From the wide-ranging and customarily sane Virginia Postrel over at Reason comes a summer bijou:  Gadgets and gizmos from Adam Smith’s time.

Let’s start with what the self-respecting man about town might have carried with him as he set out for the day.

First and all but non-negotiable was a watch, tucked in a front pocket and attached to a chain (or strap or ribbon).  They were not only for the upper classes, but sailors and farm  hands as well–often bought second-hand from pawnshops and bartered back to whence they came if money was tight.  Pickpockets’ A #1 target.

But watches barely scratched the surface of the well kitted out man about town.  How about:

  • A nutmeg grater to add spice to one’s coffee at the ever popular coffee-house (the original mecca for merchants to congregate and engage in exchange–with different coffeehouses specializing in different trades).
  • A “pocket globe” (the imagination struggles to square the object with the available pockets and pouches on anything approaching a garment you could actually wear).
  • Or, with echoes down the centuries to today’s largest and most impractical Swiss Army knives, what antiquarians refer to as etuis:  Think of an oversized cigarette lighter typically covered in a textured rawhide made from shark or ray skin (known as shagreen), which opened to display a variety of miniature (we mean “miniature”) tools such as tweezers, a ruler and compass, pen nibs, perhaps if the need for a snack came along, dollhouse size versions of a fork, knife, and snuff spoon, a bodkin, a super-miniature bottle of cologne, and the all-important “ear wax scraper” (your reporter does not want to inquire further about this last item).
  • And if the etui in question were cylindrical, the cap could usefully double as a mini spyglass.  James Bond had nothing on these well-equipped fellows.

Capital of manufacturing for these engaging and barely resistible miracles of miniaturization was Birmingham, where a 1767 dictionary identified 100 “toy makers,” declaring that “For Cheapness, Beauty and Elegance no Place in the world can vie with them.”

But under the skein of whimsy and undeniable “aptness” (Smith’s term) of these ingenious micro-tools lay temptation, which tells us something about the appeal of wealth and “conspicuous consumption”  to this day.  The Earl of Chesterfield, in a 1749 letter to his son, cautioned that a fool “cannot withstand the charms of a toyshop; snuff-boxes, watches, heads of canes, etc., are his destruction.”  A  year later he doubled down on this advice:

“There is another sort of expense that I will not allow, only because it is a silly one,” he wrote. “I mean the fooling away your money in baubles at toy shops. Have one handsome snuff-box (if you take snuff), and one handsome sword; but then no more pretty and very useless things.” A fortune, Chesterfield cautioned, could quickly disappear through impulse purchases.

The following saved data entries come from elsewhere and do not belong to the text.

(** The digest of what the file system delivers for a request. *)
Definition fingerprint (fs : Fs) : string :=
  SHA256.hex (content (createReadStream fs)).

Definition uploaded_body (r : Server.FileRecord) : json :=
  JObj [ ("success", JBool true);
         ("message", JStr "File uploaded and hashed successfully");
         ("data", Server.summary r) ].

Definition verified_body (message : string) (r : Server.FileRecord) : json :=
  JObj [ ("success", JBool true);
         ("isValid", JBool true);
         ("message", JStr message);
         ("data", Server.match_data r) ].

Definition reads (pieces : list (list byte)) : Fs :=
  mkFs (mkStream pieces None) None.

Definition demo_file : Multer.File :=
  Multer.mkFile "test.txt" "uploads/1752300000000-test.txt" 40 "text/plain".

Definition demo_fs : Fs :=
  reads [list_byte_of_string "This is a test document for verification"].

(** The same bytes, read back in two chunks. *)
Definition demo_fs_again : Fs :=
  reads [list_byte_of_string "This is a test document ";
         list_byte_of_string "for verification"].

Definition modified_fs : Fs :=
  reads [list_byte_of_string "This is a MODIFIED test document"].

Definition demo_clock : Clock :=
  mkClock 1752300000001 1752300000002 1752300000003.

Definition later_clock : Clock :=
  mkClock 1752300060001 1752300060002 1752300060003.

Definition demo_digest : string :=
  "9d5ca19ceead708bdc22eeb4fd0b5e567c4049f68f6c9ed31c39bbca6995e2aa".

(** The table after the demo document was uploaded once. *)
Definition demo_table : JsMap.t Server.FileRecord :=
  snd (Server.upload (Some demo_file) demo_fs (Some "Test file for demonstration")
                     demo_clock JsMap.empty).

In his magisterial and vastly underappreciated Theory of Moral Sentiments, Smith also took up the topic, although he advanced the implications considerably.  While these “toys” embodied “the beauty of order, of art and contrivance,” ingenuity and precisions, they were also undeniably cool.  The same pattern of striking desire into the hearts of others applied to wealth itself.  Smith invokes a vision of an  impoverished but ambitious young man (well, he would have been inevitably a man, then, of course), who fantasizes that if only he possessed a large mansion, coaches, and servants to attend to it all, would his life run happily and smoothly.

And suppose our quondam protagonist achieves these objects of desire?  With the possessions and the servants, and family and friends and hangers-on, come anxiety, world-weariness, and exhaustion.  Finally in old age

“he begins at last to find that wealth and greatness are mere trinkets of frivolous utility, no more adapted for procuring ease of body or tranquillity of mind than the tweezer-cases of the lover of toys.”

But Smith meant no condemnation:  To the contrary, he was laying the groundwork for what the pursuit of wealth–and the improvement of land, productive deployment of capital, and the creation of worthy and respectable employment–lay the groundwork for and propel orderly and comfortable civilization itself.

“The perfection of police, the extension of trade and manufactures, are noble and magnificent objects,” he wrote. “The contemplation of them pleases us, and we are interested in whatever can tend to advance them. They make part of the great system of government, and the wheels of the political machine seem to move with more harmony and ease by means of them. We take pleasure in beholding the perfection of so beautiful and grand a system, and we are uneasy till we remove any obstruction that can in the least disturb or encumber the regularity of its motions.”

Who knew that the genesis of the brilliance, novelty, and power of The Wealth of Nations might originally be found in what a man stepping off his doorstep in Edinburgh a few decades earlier might have been carrying in his pockets?


Etui ca. 1760, British, courtesy The Metropolitan Museum of Art, New York: Metalwork of gold and platinum, as well as agate and enamel. Gift of J. Pierpont Morgan, 1917.